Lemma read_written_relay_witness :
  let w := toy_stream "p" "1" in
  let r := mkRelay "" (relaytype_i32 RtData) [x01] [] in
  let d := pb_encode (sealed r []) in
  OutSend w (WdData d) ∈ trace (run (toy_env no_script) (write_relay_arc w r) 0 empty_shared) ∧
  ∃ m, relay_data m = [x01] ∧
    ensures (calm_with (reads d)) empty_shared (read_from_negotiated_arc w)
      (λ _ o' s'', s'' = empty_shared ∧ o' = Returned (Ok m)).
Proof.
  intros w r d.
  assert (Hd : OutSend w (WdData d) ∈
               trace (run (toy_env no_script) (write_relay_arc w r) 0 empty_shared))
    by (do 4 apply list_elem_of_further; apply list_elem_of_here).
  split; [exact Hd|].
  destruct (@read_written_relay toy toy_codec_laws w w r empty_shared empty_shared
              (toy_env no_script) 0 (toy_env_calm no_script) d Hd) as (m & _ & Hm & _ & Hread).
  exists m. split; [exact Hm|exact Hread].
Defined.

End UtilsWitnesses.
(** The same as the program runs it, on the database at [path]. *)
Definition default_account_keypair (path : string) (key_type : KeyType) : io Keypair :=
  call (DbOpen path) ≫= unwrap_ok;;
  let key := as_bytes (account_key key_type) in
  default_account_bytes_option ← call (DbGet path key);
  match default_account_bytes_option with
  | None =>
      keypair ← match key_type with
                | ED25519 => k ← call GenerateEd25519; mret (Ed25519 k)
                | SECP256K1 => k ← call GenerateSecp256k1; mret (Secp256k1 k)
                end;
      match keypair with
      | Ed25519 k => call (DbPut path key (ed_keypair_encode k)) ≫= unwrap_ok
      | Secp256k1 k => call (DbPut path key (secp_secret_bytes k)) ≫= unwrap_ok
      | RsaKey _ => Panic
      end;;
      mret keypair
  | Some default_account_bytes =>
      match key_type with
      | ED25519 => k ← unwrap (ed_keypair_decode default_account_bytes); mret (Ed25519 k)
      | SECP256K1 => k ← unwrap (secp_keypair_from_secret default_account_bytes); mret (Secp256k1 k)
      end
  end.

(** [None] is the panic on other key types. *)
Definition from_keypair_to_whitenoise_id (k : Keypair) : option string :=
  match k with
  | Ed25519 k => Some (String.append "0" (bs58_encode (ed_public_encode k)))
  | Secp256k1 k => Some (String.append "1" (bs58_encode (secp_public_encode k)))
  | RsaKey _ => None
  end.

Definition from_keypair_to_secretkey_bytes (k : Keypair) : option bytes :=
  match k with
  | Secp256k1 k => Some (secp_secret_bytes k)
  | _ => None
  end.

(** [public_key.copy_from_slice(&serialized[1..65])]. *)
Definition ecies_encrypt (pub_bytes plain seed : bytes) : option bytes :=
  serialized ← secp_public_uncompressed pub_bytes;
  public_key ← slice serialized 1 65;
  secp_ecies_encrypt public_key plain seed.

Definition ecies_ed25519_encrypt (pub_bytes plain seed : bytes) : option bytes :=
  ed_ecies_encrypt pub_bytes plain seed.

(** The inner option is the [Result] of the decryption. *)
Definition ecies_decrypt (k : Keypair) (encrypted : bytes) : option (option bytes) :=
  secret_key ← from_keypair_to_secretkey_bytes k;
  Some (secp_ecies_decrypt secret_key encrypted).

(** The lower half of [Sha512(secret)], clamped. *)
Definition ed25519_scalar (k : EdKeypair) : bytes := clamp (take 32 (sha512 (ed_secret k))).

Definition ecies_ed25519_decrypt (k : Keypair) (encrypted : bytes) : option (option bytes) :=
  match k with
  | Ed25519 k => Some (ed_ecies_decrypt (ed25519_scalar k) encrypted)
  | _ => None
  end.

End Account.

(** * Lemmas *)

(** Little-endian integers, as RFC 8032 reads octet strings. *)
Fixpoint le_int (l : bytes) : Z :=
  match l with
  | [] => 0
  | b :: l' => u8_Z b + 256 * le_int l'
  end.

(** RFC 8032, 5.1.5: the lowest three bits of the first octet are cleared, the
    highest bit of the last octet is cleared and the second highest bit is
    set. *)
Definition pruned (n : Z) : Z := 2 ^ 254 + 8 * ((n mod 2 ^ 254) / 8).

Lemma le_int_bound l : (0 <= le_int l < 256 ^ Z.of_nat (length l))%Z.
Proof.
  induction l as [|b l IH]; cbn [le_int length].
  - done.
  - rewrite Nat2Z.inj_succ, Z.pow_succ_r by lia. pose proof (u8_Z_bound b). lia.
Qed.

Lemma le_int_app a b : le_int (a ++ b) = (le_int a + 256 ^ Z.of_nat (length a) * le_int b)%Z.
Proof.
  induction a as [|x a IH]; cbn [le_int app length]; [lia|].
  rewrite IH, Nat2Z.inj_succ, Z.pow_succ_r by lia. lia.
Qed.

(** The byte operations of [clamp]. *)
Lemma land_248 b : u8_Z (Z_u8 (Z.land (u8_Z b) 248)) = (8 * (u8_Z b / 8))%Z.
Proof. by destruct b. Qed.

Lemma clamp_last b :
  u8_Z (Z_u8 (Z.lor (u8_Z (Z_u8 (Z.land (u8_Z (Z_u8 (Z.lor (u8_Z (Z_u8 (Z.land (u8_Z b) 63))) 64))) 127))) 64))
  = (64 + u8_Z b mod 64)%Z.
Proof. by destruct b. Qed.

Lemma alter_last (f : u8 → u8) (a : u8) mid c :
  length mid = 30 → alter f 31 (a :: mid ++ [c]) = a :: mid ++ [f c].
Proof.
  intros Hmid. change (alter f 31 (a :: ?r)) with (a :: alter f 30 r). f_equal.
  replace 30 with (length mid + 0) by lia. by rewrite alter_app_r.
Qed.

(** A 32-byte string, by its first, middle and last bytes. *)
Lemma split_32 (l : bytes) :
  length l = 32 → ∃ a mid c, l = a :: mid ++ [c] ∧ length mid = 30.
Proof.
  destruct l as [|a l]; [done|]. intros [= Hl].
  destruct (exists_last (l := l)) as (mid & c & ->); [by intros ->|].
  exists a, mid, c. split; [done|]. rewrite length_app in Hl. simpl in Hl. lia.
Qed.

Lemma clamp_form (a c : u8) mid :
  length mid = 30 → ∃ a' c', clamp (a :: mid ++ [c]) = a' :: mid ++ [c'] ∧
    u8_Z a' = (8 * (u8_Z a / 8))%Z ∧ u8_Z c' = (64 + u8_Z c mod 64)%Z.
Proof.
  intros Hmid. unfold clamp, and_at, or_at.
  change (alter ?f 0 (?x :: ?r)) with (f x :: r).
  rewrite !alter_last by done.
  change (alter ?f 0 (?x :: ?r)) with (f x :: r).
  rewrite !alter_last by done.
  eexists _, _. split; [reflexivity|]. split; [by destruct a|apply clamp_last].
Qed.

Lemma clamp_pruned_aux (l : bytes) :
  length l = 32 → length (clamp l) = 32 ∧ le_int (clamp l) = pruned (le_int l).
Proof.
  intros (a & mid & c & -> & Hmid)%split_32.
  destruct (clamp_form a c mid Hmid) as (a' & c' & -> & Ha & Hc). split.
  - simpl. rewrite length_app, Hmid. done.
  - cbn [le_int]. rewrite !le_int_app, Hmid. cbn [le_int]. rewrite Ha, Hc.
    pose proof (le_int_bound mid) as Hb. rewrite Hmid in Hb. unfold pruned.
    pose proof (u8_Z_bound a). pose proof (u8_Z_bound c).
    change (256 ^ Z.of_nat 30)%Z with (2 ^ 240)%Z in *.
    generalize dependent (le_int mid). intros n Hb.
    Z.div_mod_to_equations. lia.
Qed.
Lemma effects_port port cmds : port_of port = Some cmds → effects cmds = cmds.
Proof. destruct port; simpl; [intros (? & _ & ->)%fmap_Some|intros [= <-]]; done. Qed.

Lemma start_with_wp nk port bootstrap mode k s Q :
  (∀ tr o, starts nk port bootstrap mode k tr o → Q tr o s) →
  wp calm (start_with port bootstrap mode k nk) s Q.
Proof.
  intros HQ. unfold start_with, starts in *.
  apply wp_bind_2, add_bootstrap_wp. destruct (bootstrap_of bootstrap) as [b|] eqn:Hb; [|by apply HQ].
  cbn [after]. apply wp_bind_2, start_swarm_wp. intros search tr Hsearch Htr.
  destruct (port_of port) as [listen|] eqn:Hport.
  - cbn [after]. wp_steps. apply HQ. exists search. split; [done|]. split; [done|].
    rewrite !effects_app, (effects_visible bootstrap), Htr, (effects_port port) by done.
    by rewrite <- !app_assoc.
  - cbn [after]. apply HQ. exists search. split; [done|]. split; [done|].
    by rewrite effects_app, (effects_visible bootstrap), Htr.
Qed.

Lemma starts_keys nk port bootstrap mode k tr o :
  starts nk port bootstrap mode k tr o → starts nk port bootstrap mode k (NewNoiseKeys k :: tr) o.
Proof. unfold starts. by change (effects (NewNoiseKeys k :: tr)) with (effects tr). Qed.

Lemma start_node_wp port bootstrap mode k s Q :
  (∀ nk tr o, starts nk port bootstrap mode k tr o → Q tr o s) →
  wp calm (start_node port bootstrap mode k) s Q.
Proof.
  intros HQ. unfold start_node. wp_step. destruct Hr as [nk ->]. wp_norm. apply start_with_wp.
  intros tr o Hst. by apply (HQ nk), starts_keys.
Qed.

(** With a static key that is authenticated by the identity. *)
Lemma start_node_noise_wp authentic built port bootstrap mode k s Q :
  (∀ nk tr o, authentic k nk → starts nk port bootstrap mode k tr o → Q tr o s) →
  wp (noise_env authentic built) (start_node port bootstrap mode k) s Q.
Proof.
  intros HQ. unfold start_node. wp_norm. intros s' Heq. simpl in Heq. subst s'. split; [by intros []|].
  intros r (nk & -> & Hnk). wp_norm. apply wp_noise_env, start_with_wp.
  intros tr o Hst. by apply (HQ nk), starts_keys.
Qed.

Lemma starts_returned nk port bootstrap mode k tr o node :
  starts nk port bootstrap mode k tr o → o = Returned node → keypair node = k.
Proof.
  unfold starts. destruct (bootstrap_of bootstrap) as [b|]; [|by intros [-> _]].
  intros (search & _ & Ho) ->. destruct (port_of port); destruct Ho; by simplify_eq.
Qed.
*-*-*
→ Exercise details
Within the material above, find every line containing the word "match" and copy it.

→ Response to this exercise
  match default_account_bytes_option with
      keypair ← match key_type with
      match keypair with
      match key_type with
  match k with
  match k with
  match k with
  match l with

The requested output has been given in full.